§ Activity
In the data below, find every line with the word "protocol" and copy it.

(Stored items)
Lemma extended_query_stalls_witness :
  let t := mkTracker "id" true "db" "postgres" "postgres" "" "" in
  let parse := ("P"%char, String NUL ("select 1" +:+ zeros 3)) in
  let sync := pg_encode ("S"%char, "") in
  let io := on_wire (pg_encode parse +:+ sync) (pg_encodes [("1"%char, "")]) 0 in
  exists r io', pg_round t [] tt io = (r, io') /\ (r = Block Server \/ r = Exit "server_eof") /\
    moved io io' sync "" (pg_encodes [("1"%char, "")]) (pg_encode parse).
Proof.
  intros t parse sync io. apply (extended_query_stalls t [] io parse sync [("1"%char, "")]).
  - apply on_wire_live.
  - vm_compute. done.
  - vm_compute. done.
  - done.
  - done.
  - repeat constructor.
  - repeat constructor.
Defined.

(** ** A session *)

(** The startup packet: its length and its parameters. *)
Definition startup (params : string) : string := put_be 4 (Z.of_nat (slen params) + 4) +:+ params.

Lemma forwardStartup_ok params rest io : live io -> Z.of_nat (slen params) + 4 <= 10000 ->
  unread (client io) = startup params +:+ rest ->
  exists io', forwardStartup io = (Val (Ok tt), io') /\
    moved io io' rest (unread (server io)) "" (startup params).
Proof.
  intros Hl Hp Hu. unfold forwardStartup, startup in *. rewrite string_app_assoc in Hu.
  erewrite and_then_ok by (apply (read_full_app Client 4 (put_be 4 (Z.of_nat (slen params) + 4))); [exact Hu|apply slen_put_be]).
  assert (E : be 4 (put_be 4 (Z.of_nat (slen params) + 4)) = Z.of_nat (slen params) + 4).
  { rewrite <- (string_app_nil (put_be 4 _)). apply be_app. change (256 ^ Z.of_nat 4) with (2 ^ 32). lia. }
  cbv zeta. rewrite E, (proj2 (Z.ltb_ge _ 4)), (proj2 (Z.ltb_ge 10000 _)) by lia. cbn [orb].
  pose proof (moved_read Client io (params +:+ rest) Hl) as M1.
  erewrite and_then_ok by (apply (read_full_app Client _ params rest); [apply (conn_set_unread Client)|lia]).
  rewrite set_unread_twice. pose proof (moved_read Client io rest Hl) as M2.
  erewrite bind_val by (apply write_live, M2). cbv beta iota.
  erewrite bind_val by (apply write_live, wrote_live, M2). rewrite wrote_wrote.
  eexists. split; [done|].
  exact (moved_trans _ _ _ _ _ _ _ _ _ _ _ M2 (moved_wrote_server _ _ (mv_live _ _ _ _ _ _ M2))).
Qed.
(* ===== verification/KafkaProxy.v ===== *)
(** * The Kafka proxy and its request headers
    ([internal/proxy/kafka.go], [internal/kafkawire/request.go])

    Size-prefixed frames; the request header with its client identifier and tagged
    fields; the rules on Produce and Fetch, among them the duplication of a
    produce; and the topic names learnt from metadata responses.  The message
    bodies are decoded by a third-party package, a parameter here. *)

From Stdlib Require Import ZArith Lia Ascii.
From S2P Require Import Prelude GoStd GoText ProxyCore.
From stdpp Require Import base gmap strings numbers list.
Local Open Scope Z_scope.
Import GoStd GoText.

Module KafkaWire.

(** [binary.Uvarint]: the value and the bytes read; no bytes for a buffer too short, and a failure
    for a value above 64 bits. *)
Fixpoint uvarint (i : nat) (shift : Z) (x : Z) (b : string) : option (Z * string) :=
  match b with
  | EmptyString => None
  | String c r =>
      if (i =? 10)%nat then None
      else if bval c <? 128 then
        if (i =? 9)%nat && (1 <? bval c) then None
        else Some (Z.lor x (u64 (Z.shiftl (bval c) shift)), r)
      else uvarint (S i) (shift + 7) (Z.lor x (u64 (Z.shiftl (Z.land (bval c) 127) shift))) r
  end.

Definition Uvarint (b : string) : option (Z * string) := uvarint 0 0 0 b.

(** The tag loop; every round reads at least two bytes. *)
Fixpoint skip_tags (fuel : nat) (count : Z) (b : string) : result string string :=
  if count <=? 0 then Ok b
  else
    match fuel with
    | O => Err "invalid Kafka tag"
    | S fuel =>
        match Uvarint b with
        | None => Err "invalid Kafka tag"
        | Some (_, b) =>
            match Uvarint b with
            | None => Err "invalid Kafka tag size"
            | Some (size, b) =>
                if Z.of_nat (slen b) <? size then Err "truncated Kafka tag"
                else skip_tags fuel (count - 1) (sdrop (Z.to_nat size) b)
            end
        end
    end.

Definition SkipTags (b : string) : result string string :=
  match Uvarint b with
  | None => Err "invalid Kafka tag count"
  | Some (count, b) => skip_tags (S (slen b)) count b
  end.

(** The message package: whether a key is known, whether a version has tagged fields, and the
    decoder of a body. *)
Class Kmsg (Req : Type) := {
  known_key : Z -> bool;
  is_flexible : Z -> Z -> bool;
  read_from : Z -> Z -> string -> option Req }.

Record Decoded (Req : Type) := mkDecoded { request : Req; corr : Z; client_id : string }.
Arguments mkDecoded {Req}.
Arguments request {Req}.
Arguments corr {Req}.
Arguments client_id {Req}.

Definition i16 (z : Z) : Z := wrap_s 16 z.

Definition DecodeRequest `{Kmsg Req} (b : string) : result string (Decoded Req) :=
  if (slen b <? 10)%nat then Err "truncated Kafka header"
  else
    let key := i16 (be 2 b) in
    let version := i16 (be 2 (sdrop 2 b)) in
    let corr := i32 (be 4 (sdrop 4 b)) in
    let size := i16 (be 2 (sdrop 8 b)) in
    if negb (known_key key) then Err ("unknown Kafka API " +:+ show_Z key)
    else
      let b := sdrop 10 b in
      let? cb := (if 0 <=? size then
                    if Z.of_nat (slen b) <? size then Err "truncated client ID"
                    else Ok (stake (Z.to_nat size) b, sdrop (Z.to_nat size) b)
                  else Ok ("", b)) in
      let '(client, b) := cb : string * string in
      let? b := (if is_flexible key version then SkipTags b else Ok b) in
      match read_from key version b with
      | None => Err "request body"
      | Some req => Ok (mkDecoded req corr client)
      end.

(** ** Tagged fields *)

(** The encoding of a number, seven bits to a byte. *)
Fixpoint put_uvarint (fuel : nat) (z : Z) : string :=
  match fuel with
  | O => ""
  | S fuel =>
      if z <? 128 then String (byte_of z) ""
      else String (byte_of (z mod 128 + 128)) (put_uvarint fuel (z / 128))
  end.

(** A section of tagged fields: their number, then each field's tag, size and bytes. *)
Fixpoint put_tags (l : list (Z * string)) : string :=
  match l with
  | [] => ""
  | (tag, v) :: l => put_uvarint 5 tag +:+ put_uvarint 5 (Z.of_nat (slen v)) +:+ v +:+ put_tags l
  end.

Definition tag_section (l : list (Z * string)) : string :=
  put_uvarint 5 (Z.of_nat (length l)) +:+ put_tags l.
(* ===== verification/AmqpProxy.v ===== *)
(** * The AMQP proxy ([internal/proxy/amqp.go])

    The protocol header, then a relay of frames in each direction.  The rules look
    at the method frames of Basic.Publish only; the content of a message follows
    in frames of its own. *)

From Stdlib Require Import ZArith Lia Ascii.
From S2P Require Import Prelude GoStd GoText ProxyCore.
From stdpp Require Import base gmap strings numbers list.
Local Open Scope Z_scope.
Import GoStd GoText.

Module AmqpProxy.
Import Rules Net Observe.

Definition amqpFrameMethod : Z := 1.
Definition amqpClassBasic : Z := 60.
Definition amqpMethodPublish : Z := 40.

(** A short string at the front of the data: its bytes and the rest. *)
Definition shortstr (data : string) : option (string * string) :=
  match data with
  | EmptyString => None
  | String n rest =>
      if Z.of_nat (slen rest) <? bval n then None
      else Some (stake (Z.to_nat (bval n)) rest, sdrop (Z.to_nat (bval n)) rest)
  end.

Definition parseBasicPublish (data : string) : string * string :=
  if (slen data <? 3)%nat then ("", "")
  else
    match shortstr (sdrop 2 data) with
    | None => ("", "")
    | Some (exchange, rest) =>
        match shortstr rest with
        | None => (exchange, "")
        | Some (routingKey, _) => (exchange, routingKey)
        end
    end.

Definition amqp_event (t : connTracker) (action : string) (fs : list (string * string)) : ProxyEvent :=
  mkEvent "" "amqp" action (service t) (list_to_map fs).

Definition amqp_act (t : connTracker) (src : Side) (direction exchange routingKey : string) (r : Rule)
    : M (option bool) :=
  match RuleAction r with
  | ActionDrop =>
      emit (onEvent t)
        (amqp_event t "drop" [("exchange", exchange); ("routing_key", routingKey); ("direction", direction)]) ;;
      mret (Some true)
  | ActionDelay =>
      emit (onEvent t)
        (amqp_event t "delay" [("exchange", exchange); ("routing_key", routingKey); ("delay_ms", ms (Delay r))]) ;;
      mret (Some false)
  | ActionError =>
      close src ;;
      emit (onEvent t)
        (amqp_event t "error" [("exchange", exchange); ("routing_key", routingKey); ("error", ErrorMsg r)]) ;;
      mret (Some true)
  | ActionRespond | ActionDuplicate => mret None
  end.

(** The topic is the routing key or, without one, the exchange. *)
Definition amqp_topic (exchange routingKey : string) : string :=
  if String.eqb routingKey "" then exchange else routingKey.

Definition amqp_checkRules (t : connTracker) (rules : list Rule) (src : Side)
    (direction exchange routingKey : string) : M bool :=
  o ← rule_loop (fun r => criterion (amqp_topic exchange routingKey) (Topic r))
        (amqp_act t src direction exchange routingKey) rules;
  mret (default false o).

(** The exchange and routing key of a Basic.Publish method frame. *)
Definition publish_of (frameType frameSize : Z) (payload : string) : option (string * string) :=
  if (frameType =? amqpFrameMethod) && (4 <=? frameSize) then
    if (be 2 payload =? amqpClassBasic) && (be 2 (sdrop 2 payload) =? amqpMethodPublish) then
      Some (parseBasicPublish (sdrop 4 payload))
    else None
  else None.

Definition amqp_end {A} (e : IOErr) : M A := exit (because Client e).

(** One frame of a direction; an error of either side ends the handler as the client's. *)
Definition forward_frame (t : connTracker) (rules : list Rule) (src : Side) (direction : string)
    (addBytes : nat -> M unit) (u : unit) : M unit :=
  cancelled ← ctx_done;
  if cancelled : bool then amqp_end (ErrOther "context canceled")
  else
    frameHeader ← or_exit (because Client) (read_full src 7);
    addBytes 7%nat ;;
    let frameType := match sget 0 frameHeader with Some c => bval c | None => 0 end in
    let frameSize := be 4 (sdrop 3 frameHeader) in
    make 1 (frameSize + 1) ;;
    payload ← or_exit (because Client) (read_full src (Z.to_nat (frameSize + 1)));
    addBytes (slen payload) ;;
    handled ← match publish_of frameType frameSize payload with
              | Some (exchange, routingKey) => amqp_checkRules t rules src direction exchange routingKey
              | None => mret false
              end;
    if handled : bool then mret tt
    else
      write_or_exit (because Client) (other src) frameHeader ;;
      write_or_exit (because Client) (other src) payload.

Definition amqp_direction (src : Side) : string := match src with Server => "deliver" | Client => "publish" end.
Definition amqp_count (src : Side) : nat -> M unit := match src with Server => AddBytesS2C | Client => AddBytesC2S end.

Definition forwardFrames (t : connTracker) (rules : list Rule) (src : Side) (fuel : nat) : M unit :=
  rounds fuel (forward_frame t rules src (amqp_direction src) (amqp_count src)) tt.

(** The protocol header goes to the server before the frames. *)
Definition amqp_handshake (t : connTracker) : M unit :=
  protoHeader ← or_exit (because Client) (read_full Client 8);
  AddBytesC2S 8 ;;
  write_or_exit (because Server) Server protoHeader ;;
  EmitHandshakeComplete t "amqp_proto_header" 1.

(** The two goroutines take turns. *)
Fixpoint amqp_turns (t : connTracker) (rules : list Rule) (turns : list Side) : M unit :=
  match turns with
  | [] => mret tt
  | src :: turns =>
      forward_frame t rules src (amqp_direction src) (amqp_count src) tt ;; amqp_turns t rules turns
  end.

Definition amqp_handleConn (t : connTracker) (dialed : bool) (rules : list Rule) (turns : list Side) : M unit :=
  if negb dialed then close Client
  else EmitOpen t ;; deferred t (amqp_handshake t ;; amqp_turns t rules turns).

(** ** What a direction does with a stream of frames *)

(** A frame: its type, channel, content and end octet. *)
Record Frame := mkFrame { f_type : ascii; f_channel : string; f_content : string; f_end : ascii }.

Definition frame_head (f : Frame) : string :=
  String (f_type f) (f_channel f +:+ put_be 4 (Z.of_nat (slen (f_content f)))).
Definition frame_tail (f : Frame) : string := f_content f +:+ String (f_end f) "".
Definition frame_encode (f : Frame) : string := frame_head f +:+ frame_tail f.
Fixpoint frames_encode (l : list Frame) : string :=
  match l with [] => "" | f :: l => frame_encode f +:+ frames_encode l end.

Definition frame_ok (f : Frame) : Prop := slen (f_channel f) = 2%nat /\ Z.of_nat (slen (f_content f)) < 2 ^ 32.

Definition amqp_terminal (r : Rule) : bool :=
  match RuleAction r with ActionDrop | ActionDelay | ActionError => true | _ => false end.

(** The rule that decides on a frame, when no rule has a probability. *)
Definition amqp_verdict (rules : list Rule) (f : Frame) : option Rule :=
  match publish_of (bval (f_type f)) (Z.of_nat (slen (f_content f))) (frame_tail f) with
  | Some (exchange, routingKey) =>
      List.find (fun r => criterion (amqp_topic exchange routingKey) (Topic r) && amqp_terminal r) rules
  | None => None
  end.

Definition frame_dropped (rules : list Rule) (f : Frame) : bool :=
  match amqp_verdict rules f with Some r => bool_decide (RuleAction r = ActionDrop) | None => false end.

(** No error rule decides on the frame. *)
Definition no_error (rules : list Rule) (f : Frame) : Prop :=
  match amqp_verdict rules f with Some r => RuleAction r <> ActionError | None => True end.

Lemma frame_head_facts f : frame_ok f ->
  slen (frame_head f) = 7%nat /\ sget 0 (frame_head f) = Some (f_type f) /\
  be 4 (sdrop 3 (frame_head f)) = Z.of_nat (slen (f_content f)).
Proof.
  intros [Hc Hn]. unfold frame_head. cbn [slen sget]. rewrite slen_app, slen_put_be, Hc.
  split_and!; [done..|].
  change (sdrop 3 (String (f_type f) (f_channel f +:+ put_be 4 (Z.of_nat (slen (f_content f))))))
    with (sdrop 2 (f_channel f +:+ put_be 4 (Z.of_nat (slen (f_content f))))).
  rewrite sdrop_app_n by done.
  rewrite <- (string_app_nil (put_be 4 _)). apply be_app. change (256 ^ Z.of_nat 4) with (2 ^ 32). lia.
Qed.

Lemma amqp_count_silent src n : silent tt (amqp_count src n).
Proof. destruct src; intros io; eexists; by split. Qed.

Lemma amqp_intercept t rules src f io : Forall certain rules -> no_error rules f ->
  exists io1, quiet io io1 /\
    (match publish_of (bval (f_type f)) (Z.of_nat (slen (f_content f))) (frame_tail f) with
     | Some (exchange, routingKey) => amqp_checkRules t rules src (amqp_direction src) exchange routingKey
     | None => mret false
     end) io = (Val (frame_dropped rules f), io1).
Proof.
  intros Hc. unfold no_error, frame_dropped, amqp_verdict.
  destruct (publish_of _ _ _) as [[exchange routingKey]|]; [|by exists io]. unfold amqp_checkRules.
  destruct (check_settles false amqp_terminal (fun r => criterion (amqp_topic exchange routingKey) (Topic r))
    (amqp_act t src (amqp_direction src) exchange routingKey) rules io) as (io1 & Q & E); [| |done|].
  - intros r. unfold amqp_terminal, amqp_act. destruct (RuleAction r); try done; intros _; apply silent_ret.
  - intros r io1 io2. unfold amqp_terminal, amqp_act. by destruct (RuleAction r).
  - rewrite E. destruct (List.find _ rules) as [r|] eqn:F; [|by exists io1].
    apply List.find_some in F as [_ F]. apply andb_true_iff in F as [_ F]. unfold amqp_terminal, amqp_act in *.
    destruct (RuleAction r); try done; intros _; cbn; (eexists; split; [|done]);
      (eapply quiet_trans; [exact Q|]; by destruct (onEvent t)).
Qed.

Lemma forward_frame_ok t rules src f rest io : live io -> Forall certain rules -> frame_ok f -> no_error rules f ->
  unread (conn src io) = frame_encode f +:+ rest ->
  exists io', forward_frame t rules src (amqp_direction src) (amqp_count src) tt io = (Val tt, io') /\
    passed src io io' rest (if frame_dropped rules f then "" else frame_encode f).
Proof.
  intros Hl Hc Hf He Hu. destruct (frame_head_facts f Hf) as (F1 & F2 & F3). destruct Hf as [Hch Hn].
  unfold forward_frame. erewrite bind_val by done. rewrite (live_ctx io Hl). cbv iota beta.
  set (io0 := mkIO _ _ _ _ _ _ _ _ _ _ _ _ _).
  assert (Q0 : quiet io io0) by done.
  assert (P0 : passed src io io0 (unread (conn src io)) "").
  { eapply passed_quiet; [|exact Q0]. pose proof (passed_read src io (unread (conn src io)) Hl) as P.
    by rewrite set_unread_same in P. }
  unfold frame_encode in Hu. rewrite string_app_assoc in Hu.
  erewrite bind_val by (apply or_exit_ok, (read_full_app src 7 (frame_head f)); [by destruct src|done]).
  pose proof (passed_more _ _ _ _ (frame_tail f +:+ rest) _ P0) as P1.
  destruct (amqp_count_silent src 7 (set_unread src (frame_tail f +:+ rest) io0)) as (io1 & E1 & Q1 & _).
  erewrite bind_val by exact E1. cbv zeta. rewrite F2, F3. pose proof (passed_quiet _ _ _ _ _ _ P1 Q1) as P2.
  erewrite bind_val by (apply make_ok; unfold max_alloc; lia).
  erewrite bind_val by (apply or_exit_ok, (read_full_app src _ (frame_tail f) rest);
    [by apply (passed_rest _ _ _ _ _ P2)|unfold frame_tail; rewrite slen_app; cbn; lia]).
  pose proof (passed_more _ _ _ _ rest _ P2) as P3.
  destruct (amqp_count_silent src (slen (frame_tail f)) (set_unread src rest io1)) as (io2 & E2 & Q2 & _).
  erewrite bind_val by exact E2. pose proof (passed_quiet _ _ _ _ _ _ P3 Q2) as P4.
  destruct (amqp_intercept t rules src f io2 Hc He) as (io3 & Q3 & E3). erewrite bind_val by exact E3.
  pose proof (passed_quiet _ _ _ _ _ _ P4 Q3) as P5. pose proof (passed_live _ _ _ _ _ P5) as L5.
  destruct (frame_dropped rules f); [by exists io3|].
  erewrite bind_val by (by apply write_or_exit_live). rewrite write_or_exit_live by (by apply wrote_live).
  rewrite wrote_wrote. eexists. split; [done|]. exact (passed_wrote _ _ _ _ _ (frame_encode f) P5).
Qed.

(** A direction passes on every frame but the Basic.Publish frames that a drop rule decides. *)
Lemma frames_survive t rules src l : Forall certain rules -> Forall (fun f => frame_ok f /\ no_error rules f) l ->
  forall io rest, live io -> unread (conn src io) = frames_encode l +:+ rest ->
  exists io', forwardFrames t rules src (length l) io = (Val tt, io') /\
    passed src io io' rest (frames_encode (List.filter (fun f => negb (frame_dropped rules f)) l)).
Proof.
  intros Hc. unfold forwardFrames. induction 1 as [|f l [Hf He] _ IH]; intros io rest Hl Hu.
  { exists io. split; [done|]. change (unread (conn src io) = rest) in Hu.
    pose proof (passed_read src io rest Hl) as P. rewrite <- Hu in P at 1. by rewrite set_unread_same in P. }
  cbn [frames_encode] in Hu. rewrite string_app_assoc in Hu. cbn [length rounds].
  destruct (forward_frame_ok t rules src f _ io Hl Hc Hf He Hu) as (io1 & E1 & P1).
  erewrite bind_val by exact E1.
  destruct (IH io1 rest (passed_live _ _ _ _ _ P1) (passed_rest _ _ _ _ _ P1)) as (io2 & E2 & P2).
  exists io2. split; [done|]. pose proof (passed_trans _ _ _ _ _ _ _ _ P1 P2) as P.
  cbn [List.filter]. by destruct (frame_dropped rules f).
Qed.

(** A dropped publish leaves its content behind: the method frame does not reach the server, the
    frames that carry the message's header and body do. *)
Theorem amqp_drop_orphans_content (t : connTracker) (rules : list Rule) (publish : Frame) (content : list Frame)
    (io : IO) (rest : string) :
  live io -> Forall certain rules -> Forall frame_ok (publish :: content) ->
  frame_dropped rules publish = true -> Forall (fun f => f_type f <> byte_of amqpFrameMethod) content ->
  unread (client io) = frames_encode (publish :: content) +:+ rest ->
  exists io', forwardFrames t rules Client (length (publish :: content)) io = (Val tt, io') /\
    moved io io' rest (unread (server io)) "" (frames_encode content).
Proof.
  intros Hl Hc Hok Hd Ht Hu. apply Forall_cons in Hok as [Hp Hcs].
  assert (Hn : Forall (fun f => amqp_verdict rules f = None) content).
  { eapply Forall_impl; [exact Ht|]. intros f Hf. unfold amqp_verdict, publish_of.
    destruct (Z.eqb_spec (bval (f_type f)) amqpFrameMethod) as [E|]; [|done].
    destruct Hf. rewrite <- (byte_of_bval (f_type f)), E. done. }
  destruct (frames_survive t rules Client (publish :: content) Hc) with (io := io) (rest := rest) as (io' & E & P); [|done..|].
  - constructor.
    + split; [done|]. unfold no_error, frame_dropped in *. destruct (amqp_verdict rules publish) as [r|]; [|done].
      apply bool_decide_eq_true in Hd. by rewrite Hd.
    + apply Forall_forall. intros f Hf. rewrite Forall_forall in Hcs, Hn. split; [by apply Hcs|].
      unfold no_error. by rewrite Hn.
  - exists io'. split; [done|]. cbn [List.filter] in P. rewrite Hd in P. cbn [negb] in P.
    replace (List.filter (fun f => negb (frame_dropped rules f)) content) with content in P; [done|].
    clear - Hn. induction Hn as [|f l Hf _ IH]; [done|]. cbn. unfold frame_dropped at 1. rewrite Hf. cbn. by rewrite <- IH.
Qed.

Lemma amqp_drop_orphans_content_witness :
  let t := mkTracker "id" true "bus" "main" "amqp" "" "" in
  let rules := [mkRule "" "" "" "" "orders" "" ActionDrop 0 "" "" 0 f64_0] in
  let chan := put_be 2 1 in
  let publish := mkFrame (byte_of 1) chan (put_be 2 60 +:+ put_be 2 40 +:+ zeros 3 +:+ String (byte_of 6) "orders" +:+ zeros 1) (byte_of 206) in
  let content := [mkFrame (byte_of 2) chan (zeros 14) (byte_of 206); mkFrame (byte_of 3) chan "payload" (byte_of 206)] in
  let io := on_wire (frames_encode (publish :: content)) "" 0 in
  exists io', forwardFrames t rules Client 3 io = (Val tt, io') /\ moved io io' "" "" "" (frames_encode content).
Proof.
  intros t rules chan publish content io. apply (amqp_drop_orphans_content t rules publish content io "").
  - apply on_wire_live.
  - repeat constructor.
  - repeat constructor; vm_compute; done.
  - vm_compute. done.
  - repeat constructor; vm_compute; done.
  - by rewrite string_app_nil.
Defined.

(** The rules never see a delivery: a frame that is no Basic.Publish passes, whatever the rules. *)
Lemma deliver_not_matched rules f : be 2 (sdrop 2 (frame_tail f)) <> amqpMethodPublish -> frame_dropped rules f = false.
Proof.
  intros H. unfold frame_dropped, amqp_verdict, publish_of. destruct (_ && _); [|done].
  rewrite (proj2 (Z.eqb_neq _ _) H). by rewrite andb_false_r.
Qed.

End AmqpProxy.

§ Task output
    The protocol header, then a relay of frames in each direction.  The rules look
(** The protocol header goes to the server before the frames. *)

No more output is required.